◆ Description of the task:
Take the line containing "(forall l : list Contact, is_Some (serialize l)) -> (forall" and every line after it in the data below, and print them exactly as given, with nothing else.
Supplied data: Begin
(* ===== verification/NetworkThms.v ===== *)
(** * NetworkThms: what a network of these nodes achieves

    Theorems about many nodes at once: the deployed routing tables answer every
    query with progress towards its target, and so a lookup over the program's
    own servers ends at the nearest node there is. *)

From S2P Require Import Prelude Slices Machine Contacts DumbBucket StaticBucket SiblingList Cache Progress.
From S2P Require Import Crates Text Package VersionChain Wire Stream HandleRpc Rpc Lookup Converge Society PutGet.
From S2P Require Import Registry Publishing Maintenance Restoring Instances ToyNet StorageThms.
From Stdlib Require Import Strings.Ascii.

(** A node that was told once of everyone in the network, in any order and
    with any repetitions, answers every query, through its cache or not, with
    contacts of the network only, and with somebody strictly nearer to the target
    than itself unless nobody is, as long as no more nodes than a sibling list
    and its owner share the target's longest prefix in the network. *)
Theorem query_makes_progress (nodes : gset NodeId) (guest : NodeId) (home_of : NodeId -> SocketAddr)
    (p t : NodeId) (offers : list Contact) (now : Instant) :
  (forall c, c ∈ offers -> belongs nodes guest home_of c) ->
  (forall j, j ∈ everyone nodes guest -> j <> p -> exists c, c ∈ offers /\ id c = j) ->
  p ∈ nodes -> uncrowded nodes guest t ->
  let answer := (close_nodes now t (foldl (fun a c => maybe_add_contact c a) (recommended p) offers)).1 in
  (forall c, c ∈ answer -> belongs nodes guest home_of c) /\
  ((forall j, j ∈ nodes -> ~ nearer t j p) \/
   exists c, c ∈ answer /\ id c ∈ nodes /\ nearer t (id c) p).
Proof.
  intros Hb Hall Hp Hu. apply (informed_for_query nodes guest home_of now t t p); [done|done| |done].
  destruct (recommended_offered p offers) as (Hi & He & _). split; rewrite ?Hi, ?He.
  - by apply informed_offered.
  - apply offered_me.
  - by intros e.
Qed.

Section lookups.
Context `{Sha256} `{Ed25519} `{CodecLaws} `{Hex} {A W D : Type} `{CloseNodes A} `{Clock W} `{!DnsData D}.
Context (peers : W -> gmap SocketAddr (Context RecommendedCloseNodes D)).
Context (pick : W -> nat) (rpc : Rpc A W) (target : NodeId) (nodes : gset NodeId).
Context (home_of : NodeId -> SocketAddr).

(** C12: a lookup finds the node nearest to its target. Let the nodes be the
    program's own, at distinct addresses that serde keeps as they are ([plain]: no
    IPv6 flow information or scope; the client's address is such a one too), each at
    its address and knowing its part of the network: its table names only nodes and the client, its bucket for every
    other node holds a node, its sibling list holds all or the [SIBLINGS] nearest
    to it, and what it may have cached for the target names a node nearer to it,
    unless it is the nearest itself. Let no more than [SIBLINGS] and one of the nodes and the client
    share with the target the longest prefix that any node shares with it
    ([uncrowded]), let every contact list and the target be encodable, and let the
    datagrams of the client, which is none of the nodes, reach the node they are
    sent to and its replies come back. Then a lookup that starts from at least one
    contact and only from true contacts of nodes ends, and the first contact of its
    result is the node nearest to the target, at its true address, in whatever
    order the answers come. *)
Theorem lookup_finds_nearest (e : Env A W) :
  is_Some (serialize target) -> (forall l : list Contact, is_Some (serialize l)) ->
  (forall i j, i ∈ nodes -> j ∈ nodes -> home_of i = home_of j -> i = j) ->
  (forall j, j ∈ everyone nodes (id (my_contact rpc)) -> plain (home_of j)) ->
  address (my_contact rpc) = home_of (id (my_contact rpc)) -> id (my_contact rpc) ∉ nodes ->
  uncrowded nodes (id (my_contact rpc)) target ->
  delivers peers rpc -> swarm_ok peers rpc target nodes home_of (world e) ->
  let known := (close_nodes (clock (world e)) target (table e)).1 in
  known <> [] -> (forall c, c ∈ known -> member nodes home_of c) ->
  exists best rest, (lookup_node pick rpc target e).1 = best :: rest /\ member nodes home_of best /\
    forall j, j ∈ nodes -> j = id best \/ nearer target (id best) j.
Proof.
  intros Ht Hl Hinj Hplain Hme Hout Hu Hdel Hsw known Hne Hm.
  destruct (lookup_node_nearest pick rpc target nodes home_of (fun e => swarm_ok peers rpc target nodes home_of (world e)) Hout
    ltac:(by apply swarm_answers) ltac:(apply swarm_undisturbed) e Hsw Hne Hm) as (_ & _ & Hbest). exact Hbest.
Qed.
End lookups.

(** C3: what any node puts, any node can get, in a network that is in order for the
    key. That is: the nodes are the program's own, at least two, at distinct
    addresses that serde keeps as they are ([plain]: no IPv6 flow information or
    scope); each knows its part of the network (its table names only nodes of it,
    its bucket for every other node holds a node, its sibling list holds all or the
    [SIBLINGS] nearest to it, and what it has cached for the key names a node
    nearer to it, unless it is the nearest of the others itself); no more than [SIBLINGS]
    and one nodes share with the key the longest prefix that any other node shares
    with it ([uncrowded]); every message is encodable; no pointer is stored under
    the key. Then after a [store_value] of a blob a [lookup_value] for its key, from
    the node that put it or from another, ends with bytes of that key, in whatever
    order the answers come. Each node's client shares its routing table with its
    server, its calls reach the node they are meant for and its reply comes back,
    and during and between the two operations the nodes go on serving each other,
    looking up and learning contacts, one request at a time, with stores of anything
    but a pointer under that key; none leaves or is forgotten. *)
Theorem put_then_get `{Sha256} `{Ed25519} `{CodecLaws} `{Hex} {W D : Type} `{Clock W} `{!DnsData D}
    (peers : W -> gmap SocketAddr (Context RecommendedCloseNodes D)) (population : gset NodeId)
    (home_of : NodeId -> SocketAddr) (pick : W -> nat) (putter getter : Rpc RecommendedCloseNodes W) (blob : bytes)
    (e later : Env RecommendedCloseNodes W) :
  let key := key_for_value blob in
  (forall l : list Contact, is_Some (serialize l)) -> (forall k : Key, is_Some (serialize k)) ->
  (forall r : FindValueReply, is_Some (serialize r)) -> (forall r : StoreRequest, is_Some (serialize r)) ->
  (forall i j, i ∈ population -> j ∈ population -> home_of i = home_of j -> i = j) ->
  (forall j, j ∈ population -> plain (home_of j)) ->
  (forall g, g ∈ population -> uncrowded (others population g) g key) ->
  (forall j, j ∈ population -> exists g, g ∈ population /\ g <> j) ->
  participant peers population home_of (fun _ => no_pointer key) putter ->
  participant peers population home_of (fun _ => no_pointer key) getter ->
  network population home_of (eq key) (pointer_free key) (swarm peers putter e) ->
  rtc (meanwhile population home_of (fun _ => no_pointer key))
    (swarm peers putter (store_value pick putter (Blob blob) e).2) (swarm peers getter later) ->
  exists source found, (lookup_value pick getter key later).1 = Some (source, found) /\ key_for_value found = key.
Proof.
  intros key Hl Hk Hr Hs Hinj Hplain Hfew Hco Hput Hget Hok Hlater.
  apply (get_network peers population home_of (eq key) key eq_refl Hl Hk Hr Hinj Hplain (fun k g '(eq_refl) => Hfew g) Hco pick getter later Hget).
  apply (network_meanwhile population home_of (eq key) (fun _ => no_pointer key) Hinj (fun k g '(eq_refl) => Hfew g) Hco
    _ _ _ ltac:(apply stable_among; [apply pointer_free_stable|apply holds_kept]) Hlater).
  by apply put_network; [..|intros k g <-; apply Hfew| | | |].
Qed.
Supplied data: End
◆ Answer space:
  (forall l : list Contact, is_Some (serialize l)) -> (forall k : Key, is_Some (serialize k)) ->
  (forall r : FindValueReply, is_Some (serialize r)) -> (forall r : StoreRequest, is_Some (serialize r)) ->
  (forall i j, i ∈ population -> j ∈ population -> home_of i = home_of j -> i = j) ->
  (forall j, j ∈ population -> plain (home_of j)) ->
  (forall g, g ∈ population -> uncrowded (others population g) g key) ->
  (forall j, j ∈ population -> exists g, g ∈ population /\ g <> j) ->
  participant peers population home_of (fun _ => no_pointer key) putter ->
  participant peers population home_of (fun _ => no_pointer key) getter ->
  network population home_of (eq key) (pointer_free key) (swarm peers putter e) ->
  rtc (meanwhile population home_of (fun _ => no_pointer key))
    (swarm peers putter (store_value pick putter (Blob blob) e).2) (swarm peers getter later) ->
  exists source found, (lookup_value pick getter key later).1 = Some (source, found) /\ key_for_value found = key.
Proof.
  intros key Hl Hk Hr Hs Hinj Hplain Hfew Hco Hput Hget Hok Hlater.
  apply (get_network peers population home_of (eq key) key eq_refl Hl Hk Hr Hinj Hplain (fun k g '(eq_refl) => Hfew g) Hco pick getter later Hget).
  apply (network_meanwhile population home_of (eq key) (fun _ => no_pointer key) Hinj (fun k g '(eq_refl) => Hfew g) Hco
    _ _ _ ltac:(apply stable_among; [apply pointer_free_stable|apply holds_kept]) Hlater).
  by apply put_network; [..|intros k g <-; apply Hfew| | | |].
Qed.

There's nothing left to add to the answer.